Vous riez de tout ; mais, sincèrement, serait-il possible que, depuis un an, vous voyant presque tous les jours, faite comme vous êtes, avec votre esprit, votre grâce et votre beauté…

La marquise.

Mais mon Dieu ! c’est bien pis qu’une phrase, c’est une déclaration que vous me faites là. Avertissez au moins : est-ce une déclaration, ou un compliment de bonne année ?

Le comte.

Et si c’était une déclaration ?

La marquise.

Oh ! c’est que je n’en veux pas ce matin.
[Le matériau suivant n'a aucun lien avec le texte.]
(* ===== verification/InterpStmt.v ===== *)
(** The statements of the tree-walking interpreter: [execute_statement] and
    [execute_block] of cpp/src/interpreter.cpp.

    The exceptions that move control (ReturnException, BreakException,
    ContinueException) and the errors are completions, with the state they leave.
    Declarations of functions and structs, and [use], are not translated. *)

From S2P Require Import Prelude CNum Value Ast Interp.
#[local] Open Scope Z_scope.

Module InterpStmt.
Import CNum Value Ast Interp.

(** * State and completions *)

(** The interpreter and what was written to [output_stream_]. *)
Record XS := MkXS { xst : St; out : bytes }.

Inductive completion :=
| ONormal
| OBreak
| OContinue
| OReturn (v : Value)
| OErr (msg : bytes)
| OThrow (v : Value).

(** [None] in place of a result: a loop has not ended within the fuel. *)
Inductive sres := SOut (o : completion) (x : XS) | SUndef | SExternal.
Definition Exec : Type := XS -> option sres.

Definition no_effect : Exec := fun x => Some (SOut ONormal x).
Definition leave (o : completion) : Exec := fun x => Some (SOut o x).
(** Normal ends go on, anything else leaves. *)
Definition andthen (m k : Exec) : Exec := fun x =>
  match m x with
  | Some (SOut ONormal x') => k x'
  | r => r
  end.
Notation "m ;; k" := (andthen m k) (at level 100, k at level 200, right associativity) : look_scope.

(** An expression, its value in [k]. *)
Definition eval {A} (m : E A) (k : A -> Exec) : Exec := fun x =>
  match m (xst x) with
  | EOk v st => k v (MkXS st (out x))
  | EErr e st => Some (SOut (OErr e) (MkXS st (out x)))
  | EUndef => Some SUndef
  | EExternal => Some SExternal
  end.

Definition write (t : bytes) : Exec := fun x => Some (SOut ONormal (MkXS (xst x) (out x ++ t))).
Definition with_env (f : Env -> Env) (x : XS) : XS :=
  MkXS (MkSt (f (env (xst x))) (heap_ (xst x))) (out x).
Definition truthy (x : XS) (v : Value) : bool := is_truthy (heap_ (xst x)) v.

(** * Scopes

    [current_ = prev], for a scope that is [n] scopes above the globals. *)
Definition restore (n : nat) : XS -> XS := with_env (fun en => drop (length en - n) en).
Definition open_scope (vars : gmap bytes Value) : XS -> XS := with_env (cons (MkScope vars false)).
Definition on_out (f : XS -> XS) (r : option sres) : option sres :=
  match r with Some (SOut o x) => Some (SOut o (f x)) | r => r end.

(** In a new scope, closed however the statements end. *)
Definition scoped (vars : gmap bytes Value) (m : Exec) : Exec := fun x =>
  on_out (restore (length (env (xst x)))) (m (open_scope vars x)).
Definition define_here (n : bytes) (v : Value) : XS -> XS := with_env (fun en => env_define en n v).

Section Exec.
Context (L : Lib) (depth : nat).

Definition eval_expr (e : Expression) (k : Value -> Exec) : Exec := eval (evaluate_expression L depth e) k.

(** [build_output]. *)
Fixpoint build_output (first : bool) (es : list Expression) (acc : bytes) (k : bytes -> Exec) : Exec :=
  match es with
  | [] => k acc
  | e :: es =>
      eval_expr e (fun v =>
      eval (let* h := eheap in eres (to_string L depth h v)) (fun t =>
      build_output false es ((if first then acc else acc ++ [SP]) ++ t) k))
  end.

(** ** Loops: each turn of the body uses fuel *)

(** What a turn of a loop makes of the end of its body. *)
Definition after_body (again : Exec) (r : option sres) : option sres :=
  match r with
  | Some (SOut ONormal x) | Some (SOut OContinue x) => again x
  | Some (SOut OBreak x) => Some (SOut ONormal x)
  | r => r
  end.

Fixpoint while_loop (fuel : nat) (c : Expression) (body : Exec) : Exec := fun x =>
  match fuel with
  | O => None
  | S fuel =>
      eval_expr c (fun v x =>
        if truthy x v then after_body (while_loop fuel c body) (body x)
        else Some (SOut ONormal x)) x
  end.

Fixpoint for_loop (fuel : nat) (c post : option Expression) (body : Exec) : Exec := fun x =>
  match fuel with
  | O => None
  | S fuel =>
      let turn (x : XS) := after_body
        (fun x => match post with
          | Some p => eval_expr p (fun _ => for_loop fuel c post body) x
          | None => for_loop fuel c post body x
          end) (body x) in
      match c with
      | Some c => eval_expr c (fun v x => if truthy x v then turn x else Some (SOut ONormal x)) x
      | None => turn x
      end
  end.

(** The scope of a [for] is left by its normal end only: another exit keeps
    [current_] until an enclosing block restores its own. *)
Definition for_scope (m : Exec) : Exec := fun x =>
  match m (open_scope ∅ x) with
  | Some (SOut ONormal y) => Some (SOut ONormal (restore (length (env (xst x))) y))
  | r => r
  end.

(** [foreach]: the array is read again on every turn, since the body may
    change it. *)
Fixpoint foreach_loop (fuel : nat) (l : loc) (idx : nat) (key_var value_var : bytes) (body : Exec)
    : Exec := fun x =>
  match fuel with
  | O => None
  | S fuel =>
      let vec := elems (heap_ (xst x)) l in
      match vec !! idx with
      | None => Some (SOut ONormal x)
      | Some v =>
          let key := match key_var with [] => ∅ | _ => {[ key_var := INT (Z.of_nat idx) ]} end in
          after_body (foreach_loop fuel l (S idx) key_var value_var body)
            (scoped (<[ value_var := v ]> key) body x)
      end
  end.
Fixpoint foreach_pairs (fuel : nat) (l : loc) (idx : nat) (key_var value_var : bytes) (body : Exec)
    : Exec := fun x =>
  match fuel with
  | O => None
  | S fuel =>
      let vec := elems (heap_ (xst x)) l in
      match vec !! idx, vec !! S idx with
      | Some k, Some v =>
          let key := match key_var with [] => ∅ | _ => {[ key_var := k ]} end in
          after_body (foreach_pairs fuel l (S (S idx)) key_var value_var body)
            (scoped (<[ value_var := v ]> key) body x)
      | _, _ => Some (SOut ONormal x)
      end
  end.
Definition foreach (fuel : nat) (it : Value) (key_var value_var : bytes) (body : Exec) : Exec := fun x =>
  match it with
  | ARRAY l =>
      if is_assoc (elems (heap_ (xst x)) l) then foreach_pairs fuel l 1 key_var value_var body x
      else foreach_loop fuel l 0 key_var value_var body x
  | _ => Some (SOut (OErr (lit "foreach requires an array")) x)
  end.

(** ** [switch] *)

(** Do the values of a case contain the subject? They are evaluated up to the
    first that does. *)
Fixpoint case_matches (subject : Value) (vs : list Expression) (k : bool -> Exec) : Exec :=
  match vs with
  | [] => k false
  | e :: vs => eval_expr e (fun v => if op_eq subject v then k true else case_matches subject vs k)
  end.
(** The case to run: the first that matches, else the last default. *)
Fixpoint find_case (subject : Value) (cases : list (list Expression * Exec)) (default : Exec) : Exec :=
  match cases with
  | [] => default
  | ([], body) :: cases => find_case subject cases body
  | (vs, body) :: cases =>
      case_matches subject vs (fun b => if b then body else find_case subject cases default)
  end.
(** [run_case]: a break ends the case. *)
Definition run_case (body : Exec) : Exec := fun x =>
  match scoped ∅ body x with
  | Some (SOut OBreak y) => Some (SOut ONormal y)
  | r => r
  end.

(** ** [try] *)

Definition exec_try_statement (body : Exec) (catch_var : bytes) (catch_block fin : option Exec) : Exec := fun x =>
  let finally := match fin with Some f => f | None => no_effect end in
  (* [fin(); throw;]: an exception of [finally] takes the place of the first *)
  let rethrow (o : completion) := finally ;; leave o in
  let run_catch (c : Exec) : Exec := fun x =>
    match c x with
    | Some (SOut ((OReturn _ | OBreak | OContinue) as o) x) => rethrow o x
    | r => r
    end in
  let caught (v : Value) : Exec := fun x =>
    match catch_block with
    | Some c =>
        (run_catch c ;; finally) (match catch_var with [] => x | _ => define_here catch_var v x end)
    | None => None
    end in
  match body x with
  | Some (SOut ONormal x) => finally x
  | Some (SOut ((OReturn _ | OBreak | OContinue) as o) x) => rethrow o x
  | Some (SOut ((OErr m) as o) x) =>
      match catch_block with Some _ => caught (STRING m) x | None => rethrow o x end
  | Some (SOut ((OThrow v) as o) x) =>
      match catch_block with Some _ => caught v x | None => rethrow o x end
  | r => r
  end.

(** ** [const]

    An item without a value repeats the last expression with the next [iota],
    which is a variable of the interpreter: here it is put into the operators
    of the expression. *)
Fixpoint iota_expr (i : Z) (e : Expression) : Expression :=
  match e with
  | IotaExpression => NumberLiteral i
  | UnaryExpression o x p => UnaryExpression o (iota_expr i x) p
  | BinaryExpression l o r => BinaryExpression (iota_expr i l) o (iota_expr i r)
  | TernaryExpression c t f => TernaryExpression (iota_expr i c) (iota_expr i t) (iota_expr i f)
  | _ => e
  end.
Fixpoint exec_const_block (i : Z) (last : option Expression) (items : list (bytes * option Expression)) : Exec :=
  match items with
  | [] => no_effect
  | (n, v) :: items =>
      let last := match v with Some e => Some e | None => last end in
      eval_expr (match last with Some e => iota_expr i e | None => NumberLiteral i end) (fun val =>
      eval (eassign n val) (fun _ => exec_const_block (i + 1) last items))
  end.

(** * Statements *)

Fixpoint execute_statement (fuel : nat) (s : Statement) {struct s} : Exec :=
  let stmts := fix stmts (l : list Statement) : Exec :=
    match l with [] => no_effect | s :: l => execute_statement fuel s ;; stmts l end in
  let execute_block (l : list Statement) : Exec := scoped ∅ (stmts l) in
  match s with
  | PrintStatement es => build_output true es [] (fun t => write (t ++ [LF]))
  | WriteStatement es => build_output true es [] write
  | ExpressionStatement e => eval_expr e (fun _ => no_effect)
  | BlockStatement l => execute_block l
  | IfStatement c t e =>
      eval_expr c (fun v x =>
        if truthy x v then execute_block t x
        else match e with Some e => execute_block e x | None => no_effect x end)
  | WhileStatement c b => while_loop fuel c (execute_block b)
  | ForStatement i c p b =>
      for_scope ((match i with Some i => execute_statement fuel i | None => no_effect end) ;;
                 for_loop fuel c p (execute_block b))
  | ForeachStatement it k v b => eval_expr it (fun arr => foreach fuel arr k v (stmts b))
  | TryCatchStatement t v c f =>
      exec_try_statement (execute_block t) v
        (match c with Some c => Some (execute_block c) | None => None end)
        (match f with Some f => Some (execute_block f) | None => None end)
  | SwitchStatement e cases =>
      eval_expr e (fun subject =>
        find_case subject (map (fun '(vs, b) => (vs, run_case (stmts b))) cases) no_effect)
  | BreakStatement => leave OBreak
  | ContinueStatement => leave OContinue
  | ConstBlock items => exec_const_block 0 None items
  | ReturnStatement e =>
      match e with Some e => eval_expr e (fun v => leave (OReturn v)) | None => leave (OReturn NONE) end
  | ThrowStatement e => eval_expr e (fun v => leave (OThrow v))
  | UseStatement _ _ | UseFileStatement _ | StructDeclaration _ _ | FunctionDeclaration _ _ _ _ _ =>
      fun _ => Some SExternal
  end.

Fixpoint execute_all (fuel : nat) (l : list Statement) : Exec :=
  match l with [] => no_effect | s :: l => execute_statement fuel s ;; execute_all fuel l end.

(** [interpret]: the statements of the program in the global scope. *)
Definition interpret (fuel : nat) (l : Program) : Exec := execute_all fuel l.

End Exec.
End InterpStmt.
Je vous ai dit que j’allais au bal, je suis exposée à en entendre ce soir ; ma santé ne me permet pas ces choses-là deux fois par jour.

Le comte.

En vérité, vous êtes décourageante, et je me réjouirai de bon cœur quand vous y serez prise à votre tour.

La marquise.

Moi aussi, je m’en réjouirai. Je vous jure qu’il y a des instants où je donnerais de grosses sommes pour avoir seulement un petit chagrin. Tenez, j’étais comme cela pendant qu’on me coiffait, pas plus tard que tout à l’heure. Je poussais des soupirs à me fendre l’âme, de désespoir de ne penser à rien.